# alternative to acid washing-chlorine dioxide



## Toper (2/3/13)

Just been reading a thread on a small brew forum I'm on,the thread posters idea is to wash his yeast with chlorine dioxide,water purification tablets.Needing 20-40 ppm to kill bacteria but NOT yeast,each tablet gives 4ppm in 1 litre,he plans to decant his starter slurry down to 300ml then add 2 tablets to give approximately 25-30 ppm.Let sit for 15 minutes,then pitch. http://www.birkocorp.com/brewery/white-papers/coming-clean-a-new-method-of-washing-yeast-with-chlorine-dioxide/


----------



## Florian (2/3/13)

Might as well use MMS instead of the tablets if you have it handy. *Personally* I wouldn't bother, but each to their own.


----------



## dicko (3/3/13)

toper01 said:


> Just been reading a thread on a small brew forum I'm on,the thread posters idea is to wash his yeast with chlorine dioxide,water purification tablets.Needing 20-40 ppm to kill bacteria but NOT yeast,each tablet gives 4ppm in 1 litre,he plans to decant his starter slurry down to 300ml then add 2 tablets to give approximately 25-30 ppm.Let sit for 15 minutes,then pitch. http://www.birkocorp.com/brewery/white-papers/coming-clean-a-new-method-of-washing-yeast-with-chlorine-dioxide/


Interesting article toper01 thanks for the link.
It appears some positive results have been gained and would be of interest for those who may acid wash.
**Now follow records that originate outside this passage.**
(* ===== verification/Annealing.v ===== *)
(** * The simulated-annealing layout solver ([scratchpad/simulated_annealing.py])

    [SimulatedAnnealingLayoutSolver] searches over the orders of a
    [NativePermutationLayoutSolver]: an initial order comes from a list or from
    another solver's plan, every step probes the reinsertion positions of one random
    buffer on a copy of the packer, accepts at most one of them, and tidies the order
    with swaps that move no buffer; the best order seen is committed at the end.

    The packer is the one of [PermLayout], the schedule any instance of
    [CoolingSchedule], the initial solvers those of [FitSolver] and [GreedySolver].
    Random numbers come from a generator state ([Random]); [random.choices] is
    written out over them.  Temperatures are abstract floats; qualities are exact,
    in halves, as in [PermLayout], and the theorems have its bound on sizes, capacity and
    alignment, below which the packer's sums do not wrap. *)

From S2P Require Import Prelude PlanSolver GreedySolver FitSolver PermLayout Cooling.

(** ** Accessors of the packer *)

Definition n_is_fully_allocated (idx : nat) (p : native) : res bool :=
  raise_if (negb (idx <? st_n (n_static p))%nat) ValueError;;
  Ok (flag (n_allocated p) idx).

Definition n_overlaps (i j : nat) (p : native) : res bool :=
  let st := n_static p in
  raise_if (negb ((i <? st_n st)%nat && (j <? st_n st)%nat)) ValueError;;
  Ok ((zat (st_start st) i <? zat (st_end st) j) && (zat (st_start st) j <? zat (st_end st) i)).

(** [None] is [+inf]. *)
Definition n_top_or_inf (idx : nat) (p : native) : res (option Z) :=
  raise_if (negb (idx <? st_n (n_static p))%nat) ValueError;;
  Ok (if flag (n_allocated p) idx then Some (zat (n_addr p) idx + zat (n_sizes p) idx) else None).

(** [a > b] *)
Definition above (a b : option Z) : bool :=
  match a, b with
  | Some x, Some y => y <? x
  | None, Some _ => true
  | _, None => false
  end.

(** [perm[i]] on the live view. *)
Definition view_at (i : nat) (p : native) : res nat :=
  match n_permutation p !! i with Some x => Ok x | None => Raise IndexError end.

(** ** [SolverToPermutation] *)

Definition permutation (plan : res (list LifetimeBoundBuffer)) (buffers : list LifetimeBoundBuffer) : res (list nat) :=
  allocated_buffers ← plan;
  let max_address := list_max 0 (omap address allocated_buffers) in
  let name_to_address : gmap string Z :=
    foldl (fun m b => <[buf_name b := default (max_address + 1) (address b)]> m) ∅ allocated_buffers in
  keys ← py_map (fun b => match name_to_address !! buf_name b with Some a => Ok a | None => Raise KeyError end) buffers;
  Ok (py_sorted (fun i j => zat keys i <=? zat keys j) (seq 0 (length buffers))).

(** [SolverInitialOption]: a user's solver is what its [plan_layout] returns. *)
Inductive initial_option :=
  | InitialOrder (order : list nat)
  | InitialFirstFit
  | InitialBestFit
  | InitialGreedy
  | InitialSolver (plan : res (list LifetimeBoundBuffer)).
I have tried yeast washing in the past and I have come to the decision that for the cost of a yeast it is too time consuming for me in my situation. These days I divide a Wyeast into 4 and make 4 starters = $2,00 a brew.

Cheers


----------



## Bizier (3/3/13)

> The small breweries currently using chlorine dioxide for this purpose do so without any yeast performance problems. Most, however, do not have the means to check yeast viability and test contamination levels.


They are either brave or stupid to do it without lab support.

I have never used chlorine dioxide, but it does seem like a good substance for many applications. I would prefer to go back to fresh yeast or a master than wash though. If yeast is contaminated, turf it.


----------